ISSN: 2379-1764
+44 1223 790975
Research Article - (2023)Volume 11, Issue 2
According to World Health Organization (WHO) Heart diseases are the major cause of death all across the globe, estimating about 17.9 million lives (32% of overall deaths) each year. This group of disorder includes coronary heart disease, cerebrovascular disease, rheumatic heart disease and other conditions. The most of the daily activity behavioural risk factors of heart disease and stroke includes unbalanced diet, physical inactivity, inertness, consumption of tobacco and alcohol. These risk factors may show up among people as raised blood pressure, raised blood sugar level, raised blood lipids and obesity. These intermediate risks factors can be measured in primary care facilities and helps in indicating increased risk of heart complications such as heart attack, stroke, heart failure.
As a traditional method, detection of disease is done by a doctor based on the laboratory test reports.
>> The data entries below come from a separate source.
(** Scaling by a factor in [0, 1] gives a finite non-negative number. *)
Lemma num_mul_unit d j :
  usable d -> nneg d -> usable j -> 0 <= num_val j <= seconds 1 ->
  exists p, num_mul d j = Ok p /\ usable p /\ nneg p.
Proof.
  intros Ud Nd Uj Vj. pose proof (unit_float j) as Y.
  destruct Ud as (x & Hx & Fx) eqn:Ed; clear Ed. destruct Uj as (y & Hy & Fy) eqn:Ej; clear Ej.
  destruct (nneg_float d x) as [_ Px]; [by exists x|done|done|].
  specialize (Y y ltac:(by exists y) Vj Hy).
  assert (exists p, (let* x := num_float d in let* y := num_float j in Ok (NFloat (x * y)%float)) = Ok p /\ usable p /\ nneg p) as K.
  { unfold num_float. rewrite Hx, Hy. cbn [rbind]. exists (NFloat (x * y)). split; [done|].
    destruct (fmul_contract x y Fx Y) as (F & _ & S & _). split; [by apply usable_const|].
    cbn [nneg]. rewrite leb_fval by done. apply Z.leb_le. apply S. rewrite leb_fval in Px by done. by apply Z.leb_le in Px. }
  destruct d as [z|f], j as [w|g]; try exact K.
  exists (NInt (z * w)). cbn in Hx, Hy. cbn [num_val] in Vj. unfold seconds in Vj. assert (0 < 2 ^ SC) by done.
  assert (w = 0 \/ w = 1) as [-> | ->] by nia; (split; [done|]); rewrite ?Z.mul_0_r, ?Z.mul_1_r.
  - split; [by exists 0%float|done].
  - split; [by exists x|done].
Qed.

Lemma backoff_in_cap attempt base cap j random :
  usable base -> 0 <= num_val base -> usable cap -> 0 <= num_val cap < seconds (2 ^ 53) ->
  usable j -> 0 <= num_val j <= seconds 1 -> attempt < 1024 -> in_range 0 1 random = true ->
  exists d, compute_backoff attempt base cap j random = Ok d /\ 0 <= num_val d <= num_val cap.
Proof.
  intros Ub Pb Uc Pc Uj Vj Ha Hr. unfold compute_backoff.
  destruct (Z.ltb_spec attempt 0); [exists (NFloat 0); split; [done|]; change (num_val (NFloat 0)) with 0; lia|].
  assert (exists d0, num_mul base (NInt (2 ^ attempt)) = Ok d0 /\ nneg d0) as (d0 & -> & N0).
  { apply nneg_val in Pb; [|done]. destruct base as [z|f].
    - exists (NInt (z * 2 ^ attempt)). split; [done|]. cbn in *. apply Z.mul_nonneg_nonneg; [done|apply Z.pow_nonneg; lia].
    - destruct (pow2_to_float attempt) as (g & G); [lia|]. exists (NFloat (f * g)).
      unfold num_mul, num_float. cbn [num_to_float rbind]. rewrite G. split; [done|].
      destruct (int_to_float_sf _ _ G) as [_ Fg]. cbn [nneg] in *. apply usable_float in Ub.
      apply fmul_nonneg; [done..|]. apply (nneg_float (NInt (2 ^ attempt)) g); [by exists g| |done].
      cbn. apply Z.pow_nonneg. lia. }
  cbn [rbind]. destruct (num_min_cap d0 cap N0 Uc Pc) as (Ud & Nd & _). set (d := num_min d0 cap) in *.
  destruct (num_mul_unit d j Ud Nd Uj Vj) as (p & -> & Up & Np). cbn [rbind].
  destruct (num_mul_unit p (NFloat random) Up Np) as (q & Eq & Uq & Nq).
  { apply usable_const. by apply (in_range_isfinite 0 1). }
  { cbn [num_val]. unfold seconds. rewrite Z.mul_1_l, <- fval_1. by apply in_unit_fval. }
  rewrite Eq. cbn [rbind].
  assert (exists t, num_add d q = Ok t /\ nneg t) as (t & -> & Nt).
  { destruct Ud as (x & Hx & Fx) eqn:Ed; clear Ed. destruct Uq as (y & Hy & Fy) eqn:Eq'; clear Eq'.
    destruct (nneg_float d x) as [_ Px]; [by exists x|done|done|].
    destruct (nneg_float q y) as [_ Py]; [by exists y|done|done|].
    assert (exists t, (let* x := num_float d in let* y := num_float q in Ok (NFloat (x + y)%float)) = Ok t /\ nneg t) as K.
    { unfold num_float. rewrite Hx, Hy. eexists. split; [done|]. by apply fadd_nonneg. }
    destruct d as [z|f], q as [w|g]; try exact K. exists (NInt (z + w)). split; [done|]. cbn in *. lia. }
  cbn [rbind]. eexists. split; [done|]. destruct (num_min_cap t cap Nt Uc Pc) as (U & N & L).
  split; [by apply nneg_val|done].
Qed.

(** ** The budget *)

(** The float an accepted reserve is subtracted as has its exact value. *)
Lemma fl_exact n : usable n -> 0 <= num_val n < seconds (2 ^ 53) -> isfinite (fl n) = true /\ fval (fl n) = num_val n.
Proof.
  intros U V. unfold fl. destruct n as [z|f]; cbn [num_to_float num_val] in *; [|by apply usable_float in U].
  unfold seconds in V. destruct (int_to_float_exact z) as (f & -> & F & E); [assert (0 < 2 ^ SC) by done; nia|done].
Qed.

Lemma remaining_nneg b now : (0 <=? remaining b now)%float = true.
Proof. by apply fmax_ge_l. Qed.

(** Once less than the reserve remains, nothing remains before it. *)
Lemma reserve_touched b now :
  usable (b_reserve b) -> 0 <= num_val (b_reserve b) < seconds (2 ^ 53) ->
  has_reserve b now = false -> remaining_before_reserve b now = 0%float.
Proof.
  intros U V H. unfold has_reserve in H. destruct (fl_exact _ U V) as [F E].
  assert (isfinite (remaining b now) = true) as Fr.
  { destruct (nneg_cases _ (remaining_nneg b now)) as [|(N & I & S)]; [done|exfalso].
    destruct (b_reserve b) as [z|r]; unfold num_leb in H.
    - rewrite N, I, ltb_spec, S in H. done.
    - apply usable_float in U. rewrite isfinite_sf in U. rewrite leb_spec, S in H. by destruct (Prim2SF r) as [[]|[]| |[]]. }
  rewrite num_leb_val in H by eauto with katherine. apply Z.leb_gt in H. cbn [num_val] in H.
  pose proof (remaining_nneg b now) as P. rewrite leb_fval in P by done. apply Z.leb_le in P. change (fval 0%float) with 0 in P.
  destruct (fsub_bound (remaining b now) (fl (b_reserve b)) (fl (b_reserve b))) as (Fs & _ & _ & L); [done..|lia|].
  unfold remaining_before_reserve, fmax. rewrite ltb_fval by done. change (fval 0%float) with 0.
  specialize (L ltac:(lia)). by destruct (Z.ltb_spec 0 (fval (remaining b now - fl (b_reserve b)))); [lia|].
Qed.

Lemma num_min_nonpos a : num_leb (num_min a (NFloat 0)) (NFloat 0) = true \/ num_leb a (NFloat 0) = false /\ num_ltb (NFloat 0) a = false.
Proof.
  unfold num_min. destruct (num_ltb (NFloat 0) a) eqn:E; [by left|]. destruct (num_leb a (NFloat 0)) eqn:L; auto.
Qed.

(** ** Claims *)

(** The constructor of the configuration accepts exactly the values that
    meet the documented invariants, compared exactly whatever mix of [int] and
    [float] they come as, and stores them unchanged. *)
Theorem TurnExecutionConfig_exact a1 a2 a3 a4 a5 a6 a7 a8 a9 a10 c :
  TurnExecutionConfig_init a1 a2 a3 a4 a5 a6 a7 a8 a9 a10 = Ok c
  <-> config_ok c /\ [a1; a2; a3; a4; a5; a6; a7; a8; a9; a10] = config_args c.
Proof.
  split; [apply config_init_sound|]. intros [H A]. unfold config_args in A.
  injection A as -> -> -> -> -> -> -> -> -> ->. by apply config_init_complete.
Qed.

(** Every provider backoff of an accepted configuration whose cap is a
    number of seconds below 2^53 is computed without error, whatever the jitter
    drawn, and lies between zero and the cap, also when the exponential
    overflows. *)
Theorem backoff_bounded c attempt random :
  config_ok c -> num_val (max_backoff c) < seconds (2 ^ 53) -> attempt < 1024 -> in_range 0 1 random = true ->
  exists d, compute_backoff_from_params attempt (to_groq_params c) random = Ok d
    /\ 0 <= num_val d <= num_val (max_backoff c).
Proof.
  intros [U [J1 J2] _ _ _ _ _ _ _ _] L A R. repeat (apply Forall_cons_1 in U as [[? ?] U]).
  apply (backoff_in_cap attempt (base_backoff c) (max_backoff c) (max_jitter c) random); try assumption; lia || (split; lia).
Qed.

Lemma backoff_bounded_witness :
  exists c d, defaults = Ok c /\ compute_backoff_from_params 4 (to_groq_params c) 0.5 = Ok d
    /\ 0 <= num_val d <= num_val (max_backoff c).
Proof.
  destruct defaults as [c|] eqn:E; [|by vm_compute in E].
  destruct (backoff_bounded c 4 0.5) as (d & H & B).
  - apply (config_init_sound _ _ _ _ _ _ _ _ _ _ c E).
  - vm_compute in E. injection E as <-. by vm_compute.
  - lia.
  - by vm_compute.
  - by exists c, d.
Defined.

(** Once less than the commit reserve is left of the turn, no provider attempt
    is given a positive timeout and every read is refused with the timeout error
    before it starts, whatever the clock reads. *)
Theorem reserve_kept (c : TurnExecutionConfig) (start now : float) :
  config_ok c -> has_reserve (create_budget c start) now = false ->
  num_leb (compute_effective_attempt_timeout (to_groq_params c) (create_budget c start) now) (NFloat 0) = true
  /\ forall X T allow (wait : pynum -> outcome X T),
       run_blocking_read allow (create_budget c start) now (supabase_timeout c) wait = Err DeadlineExceeded.
Proof.
  intros [U _ _ _ _ _ _ _ _ (_ & _ & _ & _ & L)] H. repeat (apply Forall_cons_1 in U as [[? ?] U]).
  assert (remaining_before_reserve (create_budget c start) now = 0%float) as Z0.
  { apply reserve_touched; [done| |done]. cbn. split; [lia|]. eapply Z.le_lt_trans; [exact L|by vm_compute]. }
  unfold compute_effective_attempt_timeout, run_blocking_read. rewrite Z0. split.
  - cbn [to_groq_params g_provider_attempt_timeout]. destruct (num_min_nonpos (provider_attempt_timeout c)) as [|[_ N]]; [done|].
    rewrite num_ltb_val in N by eauto with katherine. apply Z.ltb_ge in N. change (num_val (NFloat 0)) with 0 in N. lia.
  - intros X T allow wait. unfold num_min. rewrite num_ltb_val by eauto with katherine.
    destruct (Z.ltb_spec (num_val (supabase_timeout c)) (num_val (NFloat 0))) as [L'|_];
      [change (num_val (NFloat 0)) with 0 in L'; lia|done].
Qed.

Lemma reserve_kept_witness :
  exists c, defaults = Ok c /\ has_reserve (create_budget c 100) 136 = false
    /\ run_blocking_read (fun _ => true) (create_budget c 100) 136 (supabase_timeout c) (fun _ => Returned (X := Z) tt)
       = Err DeadlineExceeded.
Proof.
  destruct defaults as [c|] eqn:E; [|by vm_compute in E]. exists c. split; [done|].
  assert (has_reserve (create_budget c 100) 136 = false) as H by (vm_compute in E; injection E as <-; by vm_compute).
  split; [done|].
  apply (reserve_kept c 100 136); [|done]. apply (config_init_sound _ _ _ _ _ _ _ _ _ _ c E).
Defined.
This process involves consultation with multiple doctors by the patient in order to decrease the human error coefficient which not only costs a lot of money but also takes huge time. As a solution to solve this problem, various machine learning based techniques are used to provide non-invasive solutions. In this paper, we propose to use such machine techniques which can be used to check whether a patient has some kind of heart disease or not. We evaluate our approach on several benchmark datasets and show that it outperforms existing state-of-the-art and makes significant contribution.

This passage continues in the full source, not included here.